OT Cyberattacks in Manufacturing: LockBit and the Production Shutdown Pattern
In February 2022, LockBit ransomware operators attacked Bridgestone Americas — one of the world's largest tyre manufacturers — forcing the company to shut down manufacturing across North America for over a week. The attack demonstrated a capability that OT security professionals had warned about for years: ransomware operators with the knowledge and tools to move from corporate IT into production OT environments, creating simultaneous disruption across both domains. For manufacturers, the Bridgestone attack is a template for the scenario they must prepare for.
LockBit's Bridgestone attack shut down North American tyre manufacturing for over a week — demonstrating that OT environments are no longer beyond ransomware's reach.
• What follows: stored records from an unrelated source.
Lemma guid_unique_handle s e :
  wf s -> guid_unique (icons s) -> guid_unique (icons (handle s e)).
Proof.
  intros Hwf Hu. pose proof (handle_icons_sublist s e) as Hsub.
  destruct e as [d|d|v]; [by apply guid_unique_on_icon_modified|..];
    (eapply sublist_NoDup; [exact Hu|by apply omap_sublist]).
Qed.

Lemma pair_unique_handle s e :
  wf s -> guid_flag_sound e -> pair_unique (icons s) -> pair_unique (icons (handle s e)).
Proof.
  intros Hwf Hs Hu. pose proof (handle_icons_sublist s e) as Hsub.
  destruct e as [d|d|v]; [by apply pair_unique_on_icon_modified|..];
    (eapply sublist_NoDup; [exact Hu|by apply omap_sublist]).
Qed.

Lemma guid_unique_run s es :
  wf s -> guid_unique (icons s) -> guid_unique (icons (run s es)).
Proof.
  revert s. induction es as [|e es IH]; intros s Hwf Hu; [done|].
  unfold run in *. cbn [fold_left].
  apply IH; [by apply wf_handle|by apply guid_unique_handle].
Qed.

Lemma pair_unique_run s es :
  wf s -> Forall guid_flag_sound es -> pair_unique (icons s) ->
  pair_unique (icons (run s es)).
Proof.
  revert s. induction es as [|e es IH]; intros s Hwf Hs Hu; [done|].
  apply Forall_cons in Hs as [He Hes].
  unfold run in *. cbn [fold_left].
  apply IH; [by apply wf_handle|done|by apply pair_unique_handle].
Qed.

(** C9 (as the code has it): in every state reached from an empty registry
    by modify notifications, delete notifications and liveness sweeps, no
    two entries have the same GUID; and when every modify notification that
    sets the GUID presence flag carries a GUID, no two entries without GUID
    have the same (hwnd, uid) pair. *)
Theorem registry_identity_invariant (filtered : gset N)
    (cs : gmap string IconState.t) (es : list Event) :
  let s := run (empty_registry filtered cs) es in
  guid_unique (icons s)
  /\ (Forall guid_flag_sound es -> pair_unique (icons s)).
Proof.
  cbv zeta. split.
  - apply guid_unique_run; [apply wf_empty_registry|]. cbn. constructor.
  - intros Hs. apply pair_unique_run; [apply wf_empty_registry|done|].
    cbn. constructor.
Qed.
End Uniqueness.

(** C9 fails as stated: after [guid_cleared_run] the registry holds two
    entries without GUID at the same (hwnd, uid) = (1, 1). *)
Lemma cleared_guid_duplicates_pair :
  let s := run (W:=shellapi) (empty_registry ∅ ∅) guid_cleared_run in
  ((fun w => (IconWidget.obj_id w, widget_guid w, widget_pair w)) <$> icons s)
  = [ (0%nat, None, Some (1, 1)); (1%nat, None, Some (1, 1)) ]
  /\ ~ pair_unique (icons s).
Proof.
  cbv zeta. split; [vm_compute; reflexivity|].
  unfold pair_unique. intros Hnd.
  assert (Hl : omap legacy_pair
                 (icons (run (W:=shellapi) (empty_registry ∅ ∅) guid_cleared_run))
               = [(1, 1); (1, 1)]) by (vm_compute; reflexivity).
  rewrite Hl in Hnd. apply NoDup_cons in Hnd as [Hin _].
  apply Hin. by left.
Qed.

(** Without the last notification of that run every flag is sound, and the
    invariant holds; still an entry with a GUID and an entry without share
    the pair (1, 1), and a notification without GUID for (1, 1) resolves to
    the one with the GUID, which is first in the registry. *)
Lemma guid_entry_shares_pair :
  let s := run (W:=shellapi) (empty_registry ∅ ∅) (take 3 guid_cleared_run) in
  ((fun w => (IconWidget.obj_id w, widget_guid w, widget_pair w)) <$> icons s)
  = [ (0%nat, Some 7%N, Some (1, 1)); (1%nat, None, Some (1, 1)) ]
  /\ (IconWidget.obj_id <$> find_icon (icons s) None 1 1) = Some 0%nat.
Proof. cbv zeta. split; vm_compute; reflexivity. Qed.

(** The invariant at the first three notifications of that run. *)
Lemma registry_identity_invariant_witness :
  let s := run (W:=shellapi) (empty_registry ∅ ∅) (take 3 guid_cleared_run) in
  guid_unique (icons s) /\ pair_unique (icons s).
Proof.
  cbv zeta.
  destruct (registry_identity_invariant (W:=shellapi) ∅ ∅ (take 3 guid_cleared_run))
    as [Hg Hp].
  split; [exact Hg|]. apply Hp.
  unfold guid_cleared_run. cbn [take].
  repeat (apply Forall_cons; split); [..|apply Forall_nil_2];
    intros Hc; first [discriminate | vm_compute in Hc; discriminate Hc].
Defined.

(** ** The sorter *)

Section StableSort.
Context {A : Type} (key : A -> Z).

Lemma insert_by_perm x l : insert_by key x l ≡ₚ x :: l.
Proof.
  induction l as [|y l IH]; cbn [insert_by]; [done|].
  destruct (key x <=? key y); [done|].
  rewrite IH. apply Permutation_swap.
Qed.

Lemma sort_by_perm l : sort_by key l ≡ₚ l.
Proof.
  induction l as [|x l IH]; cbn [sort_by]; [done|].
  by rewrite insert_by_perm, IH.
Qed.

Lemma insert_by_ascending x l : ascending key l -> ascending key (insert_by key x l).
Proof.
  unfold ascending. induction 1 as [|y l Hl IH Hy]; cbn [insert_by].
  - repeat constructor.
  - destruct (Z.leb_spec (key x) (key y)) as [Hle|Hlt].
    + constructor; [by constructor|]. constructor; [done|].
      eapply Forall_impl; [exact Hy|]. cbn. lia.
    + constructor; [done|].
      rewrite insert_by_perm. constructor; [lia|done].
Qed.

Lemma sort_by_ascending l : ascending key (sort_by key l).
Proof.
  induction l as [|x l IH]; cbn [sort_by]; [constructor|].
  by apply insert_by_ascending.
Qed.

Lemma insert_by_filter x l k :
  filter (fun y => key y = k) (insert_by key x l) = filter (fun y => key y = k) (x :: l).
Proof.
  induction l as [|y l IH]; cbn [insert_by]; [done|].
  destruct (Z.leb_spec (key x) (key y)) as [Hle|Hlt]; [done|].
  rewrite filter_cons, IH, !filter_cons.
  repeat case_decide; try done. lia.
Qed.

Lemma sort_by_filter l k :
  filter (fun y => key y = k) (sort_by key l) = filter (fun y => key y = k) l.
Proof.
  induction l as [|x l IH]; cbn [sort_by]; [done|].
  by rewrite insert_by_filter, !filter_cons, IH.
Qed.
(** C5, amended.  In the arithmetic the program runs on (any arithmetic)
    [now()] is [t_local + offset + drift * (t_local - t_anchor)] with
    [t_local = Date.now() / 1000].  With offset, drift and anchor fixed:
    in binary64 it is monotone non-decreasing in [t_local] whenever the drift
    is not negative (and the two readings are numbers); in error-free
    arithmetic it is monotone non-decreasing whenever [drift >= -1], and
    strictly decreasing when [drift < -1].  The regression does not bound the
    drift. *)
Theorem now_monotone_when_drift_at_least_minus_one :
  (forall (N : Number) (c : @ClockSync N) (dateNow : num),
     now c dateNow
     = (dateNow / lit 1000 + offset c
        + drift c * (dateNow / lit 1000 - lastSyncTime c))%num) /\
  (forall (c : @ClockSync IEEE) (d1 d2 : float),
     PrimFloat.leb 0 (drift c) = true ->
     PrimFloat.leb (d1 / 1000)%float (d2 / 1000)%float = true ->
     PrimFloat.is_nan (now c d1) = false -> PrimFloat.is_nan (now c d2) = false ->
     PrimFloat.leb (now c d1) (now c d2) = true) /\
  (forall (c : @ClockSync Exact) (d1 d2 : Q),
     (-1 <= drift c)%Q -> (d1 <= d2)%Q -> (now c d1 <= now c d2)%Q) /\
  (forall (c : @ClockSync Exact) (d1 d2 : Q),
     (drift c < -1)%Q -> (d1 < d2)%Q -> (now c d2 < now c d1)%Q).
Proof.
  split; [reflexivity|]. split; [exact binary64_now_monotone|]. split.
  - intros c d1 d2 Hd Hle.
    assert (H : (0 <= (1 + drift c) * (d2 / 1000 - d1 / 1000))%Q).
    { rewrite !Qdiv_1000. apply Qmult_le_0_compat; lra. }
    rewrite <- exact_now_difference in H. lra.
  - exact now_decreasing_when_drift_below_minus_one.
Qed.

(** A state with drift -1/2 in error-free arithmetic, and one with drift 1 in
    binary64, each read at 3 s and at 4 s of local time. *)
Lemma now_monotone_witness :
  ((-1 <= drift gentle)%Q /\ (3000 <= 4000)%Q) /\
  (drift gentle == -0.5)%Q /\
  (now gentle 3000 <= now gentle 4000)%Q /\
  (PrimFloat.leb 0 (drift risingFloat) = true /\
   PrimFloat.leb (3000 / 1000)%float (4000 / 1000)%float = true /\
   PrimFloat.is_nan (now risingFloat 3000%float) = false /\
   PrimFloat.is_nan (now risingFloat 4000%float) = false) /\
  PrimFloat.leb (now risingFloat 3000%float) (now risingFloat 4000%float) = true.
Proof.
  assert (Hd : (-1 <= drift gentle)%Q) by (vm_compute; discriminate).
  assert (Ht : (3000 <= 4000)%Q) by discriminate.
  assert (F1 : PrimFloat.leb 0 (drift risingFloat) = true) by reflexivity.
  assert (F2 : PrimFloat.leb (3000 / 1000)%float (4000 / 1000)%float = true)
    by reflexivity.
  assert (F3 : PrimFloat.is_nan (now risingFloat 3000%float) = false) by reflexivity.
  assert (F4 : PrimFloat.is_nan (now risingFloat 4000%float) = false) by reflexivity.
  split; [split; assumption|]. split; [vm_compute; reflexivity|].
  split.
  - exact (proj1 (proj2 (proj2 now_monotone_when_drift_at_least_minus_one))
             gentle 3000%Q 4000%Q Hd Ht).
  - split; [repeat split; assumption|].
    exact (proj1 (proj2 now_monotone_when_drift_at_least_minus_one)
             risingFloat 3000%float 4000%float F1 F2 F3 F4).
Defined.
How the Bridgestone Attack Combined IT and OT Disruption
The Bridgestone attack followed the modern ransomware playbook: initial access through corporate IT (likely via phishing or stolen credentials), lateral movement across the corporate network, escalation to domain administrator privileges, and then movement across the IT-OT boundary into production systems. By encrypting both corporate IT and OT systems simultaneously, the attackers maximised the production disruption and the financial pressure to pay. The attack highlighted the inadequacy of perimeter-focused defences in manufacturing environments — once inside the corporate network, there was insufficient segmentation to prevent the attack from reaching production systems.
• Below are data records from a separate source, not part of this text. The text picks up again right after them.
(** ** The goroutines return once [done] is closed *)

Lemma writer_drains m c : ∀ s,
  wpc s ≠ WLoop →
  (length (c_items (ch (lg s))) < m)%nat ∨ wpc s = WExit →
  let s' := run (replicate m (AWriter c)) s in
  wpc s' = WExit ∧ closers s' = closers s ∧ tpc s' = tpc s.
Proof.
  induction m as [|m IH]; intros s Hw Hlen.
  { destruct Hlen as [?|?]; [lia|done]. }
  cbn zeta. change (run (replicate (S m) (AWriter c)) s)
    with (run (replicate m (AWriter c)) (step_or_stay s (AWriter c))).
  unfold step_or_stay, step, writerLoop.
  destruct (wpc s) eqn:Ew; [done| |].
  - destruct (recv_line s) as [s1|] eqn:Er.
    + apply recv_line_Some in Er as (a & rest & Ec & ->).
      destruct (IH (write_line a (on_lg (set_ch (mkChan rest (c_cap (ch (lg s))))) s)))
        as (H1 & H2 & H3).
      * sys_eval. congruence.
      * left. sys_eval. destruct Hlen as [Hlen|?]; [|done].
        rewrite Ec in Hlen. simpl in Hlen. lia.
      * split_and!; [done|by rewrite H2|by rewrite H3].
    + destruct (IH (on_lg (λ l, set_wg (Nat.pred (wg l)) l) (set_wpc WExit (flushAll s))))
        as (H1 & H2 & H3).
      * sys_eval. done.
      * right. sys_eval. done.
      * split_and!; [done|by rewrite H2|by rewrite H3].
  - apply IH; [congruence|by right].
Qed.

Lemma timestamp_sees_done s :
  done (lg s) = true →
  let s1 := step_or_stay s (ATimestamp TDone) in
  tpc s1 = TExit ∧ wpc s1 = wpc s ∧ closers s1 = closers s ∧
  c_items (ch (lg s1)) = c_items (ch (lg s)) ∧ done (lg s1) = true.
Proof.
  intros Hd. unfold step_or_stay, step, timestampLoop.
  destruct (tpc s) eqn:Et; rewrite ?Hd; sys_eval; done.
Qed.

Lemma writer_sees_done s :
  done (lg s) = true →
  let s1 := step_or_stay s (AWriter WDone) in
  wpc s1 ≠ WLoop ∧ tpc s1 = tpc s ∧ closers s1 = closers s ∧
  (length (c_items (ch (lg s1))) ≤ length (c_items (ch (lg s))))%nat.
Proof.
  intros Hd. unfold step_or_stay, step, writerLoop.
  destruct (wpc s) eqn:Ew; rewrite ?Hd.
  - sys_eval. done.
  - destruct (recv_line s) as [s2|] eqn:Er.
    + apply recv_line_Some in Er as (a & rest & Ec & ->). sys_eval.
      rewrite Ec. simpl. split_and!; try done; [congruence|lia].
    + sys_eval. done.
  - rewrite Ew. done.
Qed.

(** From a state in which a caller is inside the body of [closeOnce.Do],
    the two loops see [done], the writer drains, and the caller
    returns. *)
Lemma Close_completes s tid :
  inv s → closers s !! tid = Some InBody →
  let n := length (c_items (ch (lg s))) in
  let s' := run ([ATimestamp TDone; AWriter WDone] ++ replicate (S n) (AWriter WRecv)
                 ++ [ACloseBody tid]) s in
  tid ∈ h_returned s' ∧ wpc s' = WExit ∧ tpc s' = TExit ∧ closers s' !! tid = None.
Proof.
  intros Hi Hc n s'.
  assert (Hd : done (lg s) = true).
  { destruct (inv_shut _ Hi) as [_ _ _ Hf _ _ _ _ _ Hbody _ _ _].
    apply Hbody in Hc. destruct (done (lg s)); [done|].
    destruct Hf as [Hf _]. rewrite Hf in Hc; done. }
  subst s'. rewrite !run_app.
  set (s1 := run [ATimestamp TDone; AWriter WDone] s).
  assert (H1 : inv s1 ∧ tpc s1 = TExit ∧ wpc s1 ≠ WLoop ∧ closers s1 = closers s ∧
               (length (c_items (ch (lg s1))) ≤ n)%nat).
  { split; [by apply inv_run_from|]. subst s1 n.
    change (run [ATimestamp TDone; AWriter WDone] s)
      with (step_or_stay (step_or_stay s (ATimestamp TDone)) (AWriter WDone)).
    destruct (timestamp_sees_done s Hd) as (Ht & Hw & Hcl & Hit & Hd1).
    destruct (writer_sees_done _ Hd1) as (Hw' & Ht' & Hcl' & Hlen').
    split_and!; [congruence|done|congruence|]. by rewrite <- Hit. }
  destruct H1 as (Hi1 & Ht1 & Hw1 & Hc1 & Hn1).
  destruct (writer_drains (S n) WRecv s1 Hw1) as (Hw2 & Hc2 & Ht2); [left; lia|].
  set (s2 := run (replicate (S n) (AWriter WRecv)) s1) in *.
  assert (Hi2 : inv s2) by (by apply inv_run_from).
  assert (Hwg : wg (lg s2) = 0%nat).
  { rewrite (si_wg _ (inv_shut _ Hi2)), Hw2, Ht2, Ht1. done. }
  unfold run. simpl. unfold step_or_stay. simpl. unfold Close_body.
  rewrite Hc2, Hc1, Hc, Hwg. simpl. sys_eval.
  split_and!; try done; try congruence.
  - rewrite elem_of_app, list_elem_of_singleton. by right.
  - by rewrite lookup_delete_eq.
Qed.


Lemma select_frees s tid first s' :
  step (ASelect tid first) s = Ok s' →
  senders s' !! tid = None ∧ closers s' = closers s ∧ done (lg s') = done (lg s).
Proof.
  intros H. step_cases H; sys_eval; by rewrite lookup_delete_eq.
Qed.

Lemma log_keeps_closers s tid lvl msg pick s' :
  step (ALog tid lvl msg pick) s = Ok s' →
  closers s' = closers s ∧ done (lg s') = done (lg s).
Proof. intros H. step_cases H; sys_eval; done. Qed.

(** A caller that enters [Close] while [done] is open takes the body, and
    the shutdown that follows lets it return. *)
Lemma entered_Close_completes s tid :
  inv s → senders s !! tid = None → closers s !! tid = None → done (lg s) = false →
  tid ∈ h_returned (run (drain_shutdown tid (length (c_items (ch (lg s))))) s).
Proof.
  intros Hi Hs Hc Hd. unfold drain_shutdown.
  change (run ([AClose tid; ATimestamp TDone; AWriter WDone] ++
               replicate (S (length (c_items (ch (lg s))))) (AWriter WRecv) ++
               [ACloseBody tid]) s)
    with (run ([ATimestamp TDone; AWriter WDone] ++
               replicate (S (length (c_items (ch (lg s))))) (AWriter WRecv) ++
               [ACloseBody tid]) (step_or_stay s (AClose tid))).
  assert (Hf : closeOnce (lg s) = OnceFresh) by (by apply (si_fresh _ (inv_shut _ Hi))).
  assert (Hst : step (AClose tid) s =
                Ok (set_closers (<[tid := InBody]> (closers s))
                      (on_lg (λ l, set_done true (set_closeOnce OnceRunning l)) s))).
  { simpl. unfold Close, busy. rewrite Hs, Hc, Hf, Hd.
    rewrite !bool_decide_eq_false_2 by (intros [? ?]; done). done. }
  unfold step_or_stay. rewrite Hst.
  set (s1 := set_closers _ _).
  assert (Hi1 : inv s1) by (by eapply inv_step).
  assert (Hc1 : closers s1 !! tid = Some InBody).
  { subst s1. sys_eval. by rewrite lookup_insert_eq. }
  pose proof (Close_completes s1 tid Hi1 Hc1) as [H _].
  exact H.
Qed.

(** ** Only [SetLevel] changes the threshold *)

Lemma level_frame_step a s s' :
  is_set_level a = false → step a s = Ok s' → level (lg s') = level (lg s).
Proof.
  intros Ha H. destruct a; try discriminate; step_cases H; sys_eval; done.
Qed.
Defending Against the Bridgestone Attack Pattern
Defending against this attack pattern requires controls at each stage: preventing initial access (email security, phishing simulation, MFA on all remote access); detecting lateral movement (EDR on corporate endpoints with behaviour-based detection; network monitoring for unusual east-west traffic); preventing IT-OT crossover (robust IT-OT network segmentation with industrial firewalls and minimal permitted traffic between zones; jump servers with MFA and session recording for any OT access from IT networks); and ensuring recovery without ransom payment (tested offline backups of OT configurations, PLC programming, and historian data — not just IT systems). The combination of these controls does not prevent every attack — but it breaks the attack chain that enabled the Bridgestone incident.